Click here for more detailed information on the Linwood Community Arts Centre and Eastside Gallery.
Established in 1987 during a time of very high unemployment, Te Whare Roimata's pre-employment programme has been especially important for people who have been long-term unemployed, or face considerable barriers to obtaining paid work. The Smith Street Community Gardens and the Labour Group form the basis of this programme. Both projects provide essential training and work opportunities for people from the eastern inner city, and have been successful in enabling young Maori men to be mentored into leadership positions within the two projects.
The Labour Group offers an affordable, household removal and garden maintenance service. The services of the Labour Group are especially used by people on limited incomes. In particular, the household removal service enables people on limited incomes to be shifted at affordable rates. This unique service (no other organisation in Christchurch offers this), is crucial for women and children escaping domestic violence, for people moving into institutional care, or for people forced to move because of a relationship break-up or eviction.
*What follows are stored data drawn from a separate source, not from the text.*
(** * openIMIS core: the mutation pipeline of [core/schema.py] and [core/tasks.py]

    A shallow embedding of [OpenIMISMutation.mutate_and_get_payload], of the
    Celery task [openimis_mutation_async], of [OpenIMISJSONEncoder], of the
    two read-path helpers [OrderedDjangoFilterConnectionField.connection_resolver]
    and [MutationLogGQLType.get_queryset], of the scalars [SmallInt] and
    [TinyInt] and of [Query.resolve_module_configurations], followed by the
    properties of the mutation log that the specification states and by
    further properties of the code. *)

From Stdlib Require Import ZArith String Ascii List Bool Lia.
From stdpp Require Import base option list strings pretty.

Local Open Scope Z_scope.
Local Open Scope string_scope.
Local Open Scope list_scope.
Set Warnings "-register-all".

(** ** Python values *)

Module Py.

(** A Python exception, as far as the pipeline looks at it: its class name and
    the text [str(exc)].  Only subclasses of [Exception] are modelled. *)
Record exn := Exn { exn_type : string; exn_str : string }.

(** The result of running Python code: a value, or a raised exception. *)
Inductive outcome (A : Type) : Type :=
| Return (a : A)
| Raise (e : exn).
Arguments Return {A} a.
Arguments Raise {A} e.

(** A float is named by its [repr], the text [json.dumps] writes for it; a
    [repr] has at least one character. *)
Record pyfloat := PyFloat { float_repr_head : ascii; float_repr_tail : string }.

Definition float_repr (f : pyfloat) : string :=
  String (float_repr_head f) (float_repr_tail f).

(** A [decimal.Decimal], by what the pipeline can observe of it: [float(o)]
    and [bool(o)]. *)
Record Decimal := { decimal_float : pyfloat; decimal_nonzero : bool }.

(** [user.language] is either a row of the [Language] model or a plain
    language code. *)
Inductive language_value :=
| LanguageRow (code : string)
| LanguageCode (code : string).

(** An authenticated [core.models.User]. *)
Record User := {
  user_id : Z;
  is_superuser_flag : bool;
  language : option language_value
}.

(** What [info.context.user] holds: Django's [AnonymousUser] (no [language]
    attribute, [id] is [None], never a superuser) or a [User]. *)
Inductive principal :=
| AnonymousUser
| Authenticated (u : User).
The other work undertaken by the Labour Group involves section clearing and the servicing of 3 long-term contracts for local NGOs.
The Smith Street Community gardens project, established in the early 1990s, produces organically grown herbs and vegetables. Some of these are sold while the rest are either distributed to people on limited incomes or used by workers for their daily cooked lunch or the Thursday community meal. These gardens have become an important neighbourhood-based environmental project and a living model of neighbourhood sustainability. Originally located at Avonside Holy Trinity Church, then at Surrey Street, the Smith Street Community gardens is today housed on Council owned land, behind the Linwood Service Centre. Much emphasis is placed on organic principles, environmental sustainability, waste minimisation and recycling. There is an annual community Harvest Festival which is always well attended.
The Community Gardens has established income-generating niche crops, a community allotment system involving 8 community groups and a whanau growing area which produces food for Te Whare Roimata to support the work of Gold Coin Cafe, workers' lunches, and as a wage-in-kind payment for the people involved.